**Your task:** In the entries below, the word "Instance" appears on some lines. Copy each of those lines.

═══ Entries provided ═══

(* ===== verification/Precheck.v ===== *)
(** * Configuration precheck (precheck/precheck.go)

    [CheckConfig] walks the rules of a configuration and reports errors and
    warnings: duplicate ids, invalid rules, listen conflicts, endpoints that
    cannot be bound, redundant source prefixes and forwarding loops.  What the
    operating system answers ([net.Listen], name resolution) is the parameter
    [Probe].  A message is kept as the values it prints ([Detail]). *)

From S2P Require Import Prelude GoStrings Calendar NetIP SourceIP Limits Rule.

Inductive Severity := SeverityError | SeverityWarning.
#[export] Instance Severity_eq_dec : EqDecision Severity.
Proof. solve_decision. Defined.

Record endpoint := { ep_Network : string; ep_Addr : string; ep_Port : Z; ep_RuleID : string }.
#[export] Instance endpoint_eq_dec : EqDecision endpoint.
Proof. solve_decision. Defined.

Inductive Detail :=
| DuplicateIdDetail
| InvalidDetail (e : RuleError)
| PrivilegedDetail (port : Z)
| ConflictDetail (ep existing : endpoint)
| BindDetail (ep : endpoint) (e : string)
| ResolveDetail (target : string) (port : Z) (e : string)
| SourceDuplicateDetail (index previous : nat)
| SourceRedundantDetail (index covering : nat)
| DomainDetail (domain : string)
| AcmeAddrDetail (addr : string)
| AcmeConflictDetail (addr : string) (existing : endpoint)
| UnknownFieldDetail (field : string)
| LoopDetail (chain : list string)
| ConfigLoadDetail.                                        (* built by the control API *)

Record Item := { i_Severity : Severity; i_Check : string; i_RuleID : string; i_Detail : Detail }.

(** The part of [config.File] the precheck reads. *)
Record ConfigView := { cv_Rules : list Rule; cv_UnknownFields : list string; cv_AcmeHTTP01Addr : string }.

Record Options := { CheckBind : bool; CheckTargetResolve : bool }.
Definition DefaultOptions : Options := {| CheckBind := true; CheckTargetResolve := true |}.

Class Probe := {
  bind_error : string → string → Z → option string;       (* network, address, port *)
  resolve_error : string → string → Z → option string;    (* network, host, port *)
}.

(** ** Endpoints *)

Definition normalizeAddr (addr : string) : string :=
  let addr := TrimSpace (ToLower addr) in
  if bool_decide (addr = "0.0.0.0") || bool_decide (addr = "::") then "" else addr.

Definition forwardedNetworks (p : Protocol) : option (list string) :=
  if bool_decide (p = ProtocolTCP) || bool_decide (p = ProtocolHTTP) || bool_decide (p = ProtocolHTTPS)
  then Some ["tcp"]
  else if bool_decide (p = ProtocolUDP) then Some ["udp"]
  else if bool_decide (p = ProtocolTCPUDP) then Some ["tcp"; "udp"]
  else None.

Definition endpointsForRule (rule : Rule) : list endpoint :=
  if negb (Enabled rule) then []
  else match forwardedNetworks (Proto rule) with
  | None => []
  | Some networks =>
      (λ n, {| ep_Network := n; ep_Addr := normalizeAddr (ListenAddr rule);
               ep_Port := ListenPort rule; ep_RuleID := RuleID rule |}) <$> networks
  end.

Record endpointBucket := {
  bk_first : option endpoint; bk_wildcard : option endpoint; bk_byAddr : gmap string endpoint
}.
Definition endpointIndex : Type := gmap (string * Z) endpointBucket.
Definition empty_bucket : endpointBucket := {| bk_first := None; bk_wildcard := None; bk_byAddr := ∅ |}.

Definition index_conflict (index : endpointIndex) (ep : endpoint) : option endpoint :=
  match index !! (ep_Network ep, ep_Port ep) with
  | None => None
  | Some bucket =>
      let addr := normalizeAddr (ep_Addr ep) in
      if bool_decide (addr = "") then bk_first bucket
      else match bk_wildcard bucket with
      | Some wildcard => Some wildcard
      | None => bk_byAddr bucket !! addr
      end
  end.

═══

**Output:**
#[export] Instance Severity_eq_dec : EqDecision Severity.
#[export] Instance endpoint_eq_dec : EqDecision endpoint.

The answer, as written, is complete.